Simmons nodded, as if all this made sense to her, but it didn't. She was too young to have known the nuances of the cold war, and her parents' stories of the revolutionary sixties made it sound like the Decade of Cliche. Falling in love with a revolutionary meant falling in love with a suicide bomber chanting disconnected verses from the Qu'ran. That was a few steps beyond her imaginative abilities. "Her father, William-Ellen didn't talk to him, did she?"

All the good humor bled from Primakov's face. "No, and I never would have encouraged her to do so. That man is a true shit. Do you know what he did to Ellen? To Ellen and her sister, Wilma?"

Simmons shook her head.

"He deflowered them. At the age of thirteen. It was their comingof-age present." Decades on, the anger was still with him. "When I think of all the good people who died, who were killed by my people and your people over the last sixty years, I find it humiliating-yes, humiliating-that a man like that continues to breathe."

"Well, he's not living well."

"Living at all is too good for him."

14

She wouldn't make Weaver's ten o'clock interview at the MCC, so she excused herself and called from beside the cash register. Fitzhugh answered after two rings. "Yes?"

"Listen, I'm running late, maybe a half hour."

"What's going on?"

She almost told him, but changed her mind. "Please, just wait for me in the MCC lobby."

By the time she returned, Primakov had finished half his breakfast. She apologized for the interruption, then pushed on: "So. You became Ellen's lover."

"Yes." He wiped his lips with a napkin. "In the fall of 1968, for about two months, we were lovers, to my delight. Then, one day, she was gone. She and her friends had simply vanished. I was in shock."

"What happened?"

"Arafat himself told me. They'd tried to sneak out that night. They were caught, of course, and held in a little room on the outskirts of the camp. He was called to make a judgment. Ellen explained that she and her friends were taking the fight out of the Middle East and into America. They would attack U.S. support for Israel at its roots."

"You mean, kill Jews?"

"Yes," said Primakov. "Arafat believed it and let them go, but Ellen…" He raised and shook his hands in evangelical praise. "What a woman! She'd fooled one of the world's great liars. She wasn't interested in killing Jews-Ellen was no anti-Semite."

After a year in a PLO training camp, daily indoctrination, and maps of Israel marked up with targets? Simmons wasn't sure she believed that. "How do you know?"

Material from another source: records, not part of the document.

(* ===== verification/CorrectnessWall.v ===== *)
(** * The correctness wall

    packages/adaptorch-wpl/src: b2c-verdict.ts, deep-wall.ts, b2c-mapper.ts,
    repair-loop.ts, signed-receipt.ts, receipt-signature.ts, wall-meta.ts and
    evaluate-correctness-wall.ts. The digest functions of [node:crypto] are the
    parameters [sha256Hex] and [hmacSha256Hex]; [clock n] is the [n]-th reading
    of the wall clock; the environment variable is an argument; an injected deep
    runner is a function that may throw. *)

From Stdlib Require Import Ascii String ZArith QArith Lia.
From stdpp Require Import base list option strings sets.
From S2P Require Import Prelude JsString JsValue Regex PathSegments PolicyWall Adjudicator.

Open Scope nat_scope.
Open Scope list_scope.

(** ** b2c-verdict.ts *)

Definition B2C_VERDICT_SCHEMA_VERSION : nat := 1.

Inductive UserVerdict : Type :=
| PASS
| ADVISORY
| INCONCLUSIVE
| BLOCKED.

#[export] Instance UserVerdict_eq_dec : EqDecision UserVerdict.
Proof. solve_decision. Defined.

Inductive UserRiskLevel : Type :=
| low
| medium
| high
| critical.

Inductive VerdictNextAction : Type :=
| Apply
| DeepCheck
| Regenerate.

Record VerdictLimits : Type := {
  requiresHumanReview : bool;
  lim_previewOnly : bool;
  limits_code : option string;
}.

Record VerdictCard : Type := {
  card_schemaVersion : nat;
  card_verdict : UserVerdict;
  risk : UserRiskLevel;
  limits : VerdictLimits;
  passed_checks : list string;
  blocked_reasons : list string;
  next_actions : list VerdictNextAction;
  repairHints : option (list string);
  card_packetId : option string;
  card_kind : string;
}.

(** ** deep-wall.ts *)

Inductive DeepWallStatus : Type :=
| not_requested
| unavailable
| deep_completed.

#[export] Instance DeepWallStatus_eq_dec : EqDecision DeepWallStatus.
Proof. solve_decision. Defined.

Inductive DeepWallPhase : Type :=
| stub
| docker.

Definition DEEP_WALL_UNAVAILABLE : string := "DEEP_WALL_UNAVAILABLE".
Definition DEEP_RUNNER_NOT_WIRED : string := "DEEP_RUNNER_NOT_WIRED".
Definition DEEP_RUNNER_EVIDENCE_MISSING : string := "DEEP_RUNNER_EVIDENCE_MISSING".
Definition DEEP_RUNNER_ERROR : string := "DEEP_RUNNER_ERROR".
Definition BATCH1_NO_DOCKER_RUNNER : string := "BATCH1_NO_DOCKER_RUNNER".

Record DeepWallRunnerResult : Type := {
  rr_completed : bool;
  rr_evidence : jsval;
  rr_message : string;
}.

(** What a runner is given. *)
Record DeepRunnerInput : Type := {
  dri_kind : string;
  dri_runIds : list string;
  dri_packetId : option string;
  dri_phase : DeepWallPhase;
}.

Definition DeepWallRunnerFn : Type := DeepRunnerInput -> result string DeepWallRunnerResult.

Record DeepWallResult : Type := {
  deep_status : DeepWallStatus;
  deep_message : string;
  deep_evidence : option jsval;
  deep_limits : list string;
  runnerFlags : list string;
}.

Definition DEFAULT_DEEP_WALL_MESSAGE : string :=
  "Deep correctness check is not available in this environment (no docker runner). Use preview fast wall or run checks locally.".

"She told me herself. Six months later, in May 1969."

"And you believed her."

"Yes, I did," he said, and his sincerity almost made her believe as well. "By then, I'd been transferred to West Germany to look into those revolutionary student groups that were just starting to destroy banks and department stores. One day in Bonn, I heard that an American girl was looking for me. My heart leapt-really, it did. I wanted it to be her, and it was. She was alone now, on the run. She and her friends had robbed a bank and set fire to a police station. She fled to California, for help from her beloved Black Panthers. They told her she was insane. Then she remembered Andreas Baader and Gudrun Ensslin's bombing of the Schneider department store the previous year. She thought she'd find some common sentiments in Germany." He sighed, licking his lips. "And that, my dear, she did. Then, within a few weeks of her arrival, she heard about a chubby Russian asking a lot of questions."

"Chubby?"

He looked down at his thin frame. "I didn't worry enough in those days."